» **WORK REQUIRED**:
Set down the records that follow exactly, every line of them.

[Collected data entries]
(* ===== verification/Commands.v ===== *)
(** * The commands of a session ([internal/commands])

    The commands are the implementations of the [Command] interface; their methods
    dispatch on the implementation.  A command may change the tunnels (through the
    [Controller] interface of the manager) and the decision cache of the policy
    service: this is the state it receives and returns. *)

From S2P Require Import Prelude GoStrings GoTime JSON Access Session Tunnels Config.
From S2P Require Import PolicyService AuditService.

Module Commands.

(** ** Data *)

Inductive Command :=
| HelpCommand
| StatusCommand
| WhoAmICommand
| DateCommand
| ProfileCommand
| AuditCommand
| PolicyCommand
| TunnelsCommand.

#[export] Instance Command_eq_dec : EqDecision Command.
Proof. solve_decision. Defined.

Record Registry := mkRegistry { lookup_ : gmap string Command; ordered : list Command }.

(** [Runtime]; its forwarding controller is part of the state. *)
Record Runtime := mkRuntime {
  RSession : Session.t;
  RConfig : Config.t;
  RRegistry : Registry;
}.

(** The objects the commands share.  [Forwarding] is nil ([None]) or a controller. *)
Record state (M : Type) := mkState {
  Forwarding : option M;
  policyService : PolicyService.Service;
  auditService : AuditService.Service;
}.
Arguments mkState {M} _ _ _.
Arguments Forwarding {M} _.
Arguments policyService {M} _.
Arguments auditService {M} _.

(** What a command reads from outside: the clock (one reading per call of
    [time.Now] or [time.Since], in order), the local zone, and the external tools. *)
Record env := mkEnv {
  clock : nat → Time;
  zone : Z;
  policyWorld : PolicyService.world;
  auditWorld : AuditService.world;
}.

(** ** Names *)

(** The four methods of a command that return a constant. *)
Record manual := mkManual {
  MName : string;
  MAliases : list string;
  MDescription : string;
  MUsage : string;
}.

Definition HelpCommand_manual : manual :=
  mkManual "help" ["?"; "h"] "Muestra la lista de comandos disponibles"
    "help".
Definition StatusCommand_manual : manual :=
  mkManual "status" ["info"] "Muestra estado de la sesión y del perfil activo"
    "status".
Definition WhoAmICommand_manual : manual :=
  mkManual "whoami" ["me"; "identity"] "Muestra la identidad autenticada y el rol de la sesión"
    "whoami".
Definition DateCommand_manual : manual :=
  mkManual "date" ["d"; "time"] "Devuelve fecha y hora del servidor en formato RFC3339"
    "date".
Definition ProfileCommand_manual : manual :=
  mkManual "profile" ["mode"] "Muestra el perfil operativo actual del laboratorio"
    "profile".
Definition AuditCommand_manual : manual :=
  mkManual "audit" ["report"] "Ejecuta una auditoría interna y externa del perfil activo"
    "audit [text|json]".
Definition PolicyCommand_manual : manual :=
  mkManual "policy" ["policies"] "Evalúa reglas Rego reales sobre el perfil activo"
    "policy [text|json]".
Definition TunnelsCommand_manual : manual :=
  mkManual "tunnels" ["forwards"; "forwardlist"] "Muestra o administra túneles SSH activos"
    "tunnels [mine|all|close <id>]".

Definition manual_of (c : Command) : manual :=
  match c with
  | HelpCommand => HelpCommand_manual
  | StatusCommand => StatusCommand_manual
  | WhoAmICommand => WhoAmICommand_manual
  | DateCommand => DateCommand_manual
  | ProfileCommand => ProfileCommand_manual
  | AuditCommand => AuditCommand_manual
  | PolicyCommand => PolicyCommand_manual
  | TunnelsCommand => TunnelsCommand_manual
  end.

Definition Name (c : Command) : string := MName (manual_of c).
Definition Aliases (c : Command) : list string := MAliases (manual_of c).
Definition Description (c : Command) : string := MDescription (manual_of c).
Definition Usage (c : Command) : string := MUsage (manual_of c).

(** ** The registry *)

(** The loop of [NewRegistry]; [seen] are the primary names met so far. *)
Definition register (acc : Registry * gset string) (cmd : Command) : Registry * gset string :=
  let '(r, seen) := acc in
  let primary := ToLower (Name cmd) in
  let '(ordered', seen') :=
    if bool_decide (primary ∈ seen) then (ordered r, seen)
    else (ordered r ++ [cmd], {[primary]} ∪ seen) in
  let lookup' := <[primary := cmd]> (lookup_ r) in
  (mkRegistry (foldl (λ l alias, <[ToLower alias := cmd]> l) lookup' (Aliases cmd)) ordered',
   seen').

(** [NewRegistry] *)
Definition NewRegistry (cmds : list Command) : Registry :=
  (foldl register (mkRegistry ∅ [], ∅) cmds).1.

(** [Find] *)
Definition Find (r : Registry) (name : string) : option Command := lookup_ r !! ToLower name.

(** [List] *)
Definition List (r : Registry) : list Command := ordered r.

(** The registry of [cmd/server/main.go]. *)
Definition commandRegistry : Registry :=
  NewRegistry [HelpCommand; StatusCommand; WhoAmICommand; DateCommand; ProfileCommand;
               AuditCommand; PolicyCommand; TunnelsCommand].

(** ** Text *)

Definition nl : string := String (byte_of 10) "".
Definition newline : ascii := byte_of 10.

(** The verb [%-8s]: the width counts characters. *)
Fixpoint spaces (n : nat) : string := match n with O => "" | S n => String " " (spaces n) end.
Definition pad_right (width : nat) (s : string) : string :=
  s +:+ spaces (width - length (decode_runes s)).

(** [strings.EqualFold] with a word of ASCII letters: besides the two cases of a
    letter, the long s and the Kelvin sign fold to [s] and [k]. *)
Definition fold_rune (r : Z) : Z :=
  if (r =? 383)%Z then 115%Z else if (r =? 8490)%Z then 107%Z
  else if (65 <=? r)%Z && (r <=? 90)%Z then (r + 32)%Z else r.
Definition EqualFold (s word : string) : bool :=
  bool_decide ((fold_rune <$> decode_runes s) = (fold_rune <$> decode_runes word)).

Definition bool_text (b : bool) : string := if b then "true" else "false".
Definition lines (ls : list string) : string := String.concat "" ls.

(** ** Execution *)

(** [(HelpCommand) Execute] *)
Definition ExecuteHelp (r : Registry) : string :=
  "Comandos de SentinelOps:" +:+ nl
  +:+ lines ((λ cmd, "- " +:+ pad_right 8 (Name cmd) +:+ " " +:+ Description cmd +:+ nl
                     +:+ "  uso: " +:+ Usage cmd +:+ nl) <$> List r)
  +:+ "- quit     Cierra la sesión" +:+ nl +:+ "  uso: quit".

» **SOLUTION**:
(* ===== verification/Commands.v ===== *)
(** * The commands of a session ([internal/commands])

    The commands are the implementations of the [Command] interface; their methods
    dispatch on the implementation.  A command may change the tunnels (through the
    [Controller] interface of the manager) and the decision cache of the policy
    service: this is the state it receives and returns. *)

From S2P Require Import Prelude GoStrings GoTime JSON Access Session Tunnels Config.
From S2P Require Import PolicyService AuditService.

Module Commands.

(** ** Data *)

Inductive Command :=
| HelpCommand
| StatusCommand
| WhoAmICommand
| DateCommand
| ProfileCommand
| AuditCommand
| PolicyCommand
| TunnelsCommand.

#[export] Instance Command_eq_dec : EqDecision Command.
Proof. solve_decision. Defined.

Record Registry := mkRegistry { lookup_ : gmap string Command; ordered : list Command }.

(** [Runtime]; its forwarding controller is part of the state. *)
Record Runtime := mkRuntime {
  RSession : Session.t;
  RConfig : Config.t;
  RRegistry : Registry;
}.

(** The objects the commands share.  [Forwarding] is nil ([None]) or a controller. *)
Record state (M : Type) := mkState {
  Forwarding : option M;
  policyService : PolicyService.Service;
  auditService : AuditService.Service;
}.
Arguments mkState {M} _ _ _.
Arguments Forwarding {M} _.
Arguments policyService {M} _.
Arguments auditService {M} _.

(** What a command reads from outside: the clock (one reading per call of
    [time.Now] or [time.Since], in order), the local zone, and the external tools. *)
Record env := mkEnv {
  clock : nat → Time;
  zone : Z;
  policyWorld : PolicyService.world;
  auditWorld : AuditService.world;
}.

(** ** Names *)

(** The four methods of a command that return a constant. *)
Record manual := mkManual {
  MName : string;
  MAliases : list string;
  MDescription : string;
  MUsage : string;
}.

Definition HelpCommand_manual : manual :=
  mkManual "help" ["?"; "h"] "Muestra la lista de comandos disponibles"
    "help".
Definition StatusCommand_manual : manual :=
  mkManual "status" ["info"] "Muestra estado de la sesión y del perfil activo"
    "status".
Definition WhoAmICommand_manual : manual :=
  mkManual "whoami" ["me"; "identity"] "Muestra la identidad autenticada y el rol de la sesión"
    "whoami".
Definition DateCommand_manual : manual :=
  mkManual "date" ["d"; "time"] "Devuelve fecha y hora del servidor en formato RFC3339"
    "date".
Definition ProfileCommand_manual : manual :=
  mkManual "profile" ["mode"] "Muestra el perfil operativo actual del laboratorio"
    "profile".
Definition AuditCommand_manual : manual :=
  mkManual "audit" ["report"] "Ejecuta una auditoría interna y externa del perfil activo"
    "audit [text|json]".
Definition PolicyCommand_manual : manual :=
  mkManual "policy" ["policies"] "Evalúa reglas Rego reales sobre el perfil activo"
    "policy [text|json]".
Definition TunnelsCommand_manual : manual :=
  mkManual "tunnels" ["forwards"; "forwardlist"] "Muestra o administra túneles SSH activos"
    "tunnels [mine|all|close <id>]".

Definition manual_of (c : Command) : manual :=
  match c with
  | HelpCommand => HelpCommand_manual
  | StatusCommand => StatusCommand_manual
  | WhoAmICommand => WhoAmICommand_manual
  | DateCommand => DateCommand_manual
  | ProfileCommand => ProfileCommand_manual
  | AuditCommand => AuditCommand_manual
  | PolicyCommand => PolicyCommand_manual
  | TunnelsCommand => TunnelsCommand_manual
  end.

Definition Name (c : Command) : string := MName (manual_of c).
Definition Aliases (c : Command) : list string := MAliases (manual_of c).
Definition Description (c : Command) : string := MDescription (manual_of c).
Definition Usage (c : Command) : string := MUsage (manual_of c).

(** ** The registry *)

(** The loop of [NewRegistry]; [seen] are the primary names met so far. *)
Definition register (acc : Registry * gset string) (cmd : Command) : Registry * gset string :=
  let '(r, seen) := acc in
  let primary := ToLower (Name cmd) in
  let '(ordered', seen') :=
    if bool_decide (primary ∈ seen) then (ordered r, seen)
    else (ordered r ++ [cmd], {[primary]} ∪ seen) in
  let lookup' := <[primary := cmd]> (lookup_ r) in
  (mkRegistry (foldl (λ l alias, <[ToLower alias := cmd]> l) lookup' (Aliases cmd)) ordered',
   seen').

(** [NewRegistry] *)
Definition NewRegistry (cmds : list Command) : Registry :=
  (foldl register (mkRegistry ∅ [], ∅) cmds).1.

(** [Find] *)
Definition Find (r : Registry) (name : string) : option Command := lookup_ r !! ToLower name.

(** [List] *)
Definition List (r : Registry) : list Command := ordered r.

(** The registry of [cmd/server/main.go]. *)
Definition commandRegistry : Registry :=
  NewRegistry [HelpCommand; StatusCommand; WhoAmICommand; DateCommand; ProfileCommand;
               AuditCommand; PolicyCommand; TunnelsCommand].

(** ** Text *)

Definition nl : string := String (byte_of 10) "".
Definition newline : ascii := byte_of 10.

(** The verb [%-8s]: the width counts characters. *)
Fixpoint spaces (n : nat) : string := match n with O => "" | S n => String " " (spaces n) end.
Definition pad_right (width : nat) (s : string) : string :=
  s +:+ spaces (width - length (decode_runes s)).

(** [strings.EqualFold] with a word of ASCII letters: besides the two cases of a
    letter, the long s and the Kelvin sign fold to [s] and [k]. *)
Definition fold_rune (r : Z) : Z :=
  if (r =? 383)%Z then 115%Z else if (r =? 8490)%Z then 107%Z
  else if (65 <=? r)%Z && (r <=? 90)%Z then (r + 32)%Z else r.
Definition EqualFold (s word : string) : bool :=
  bool_decide ((fold_rune <$> decode_runes s) = (fold_rune <$> decode_runes word)).

Definition bool_text (b : bool) : string := if b then "true" else "false".
Definition lines (ls : list string) : string := String.concat "" ls.

(** ** Execution *)

(** [(HelpCommand) Execute] *)
Definition ExecuteHelp (r : Registry) : string :=
  "Comandos de SentinelOps:" +:+ nl
  +:+ lines ((λ cmd, "- " +:+ pad_right 8 (Name cmd) +:+ " " +:+ Description cmd +:+ nl
                     +:+ "  uso: " +:+ Usage cmd +:+ nl) <$> List r)
  +:+ "- quit     Cierra la sesión" +:+ nl +:+ "  uso: quit".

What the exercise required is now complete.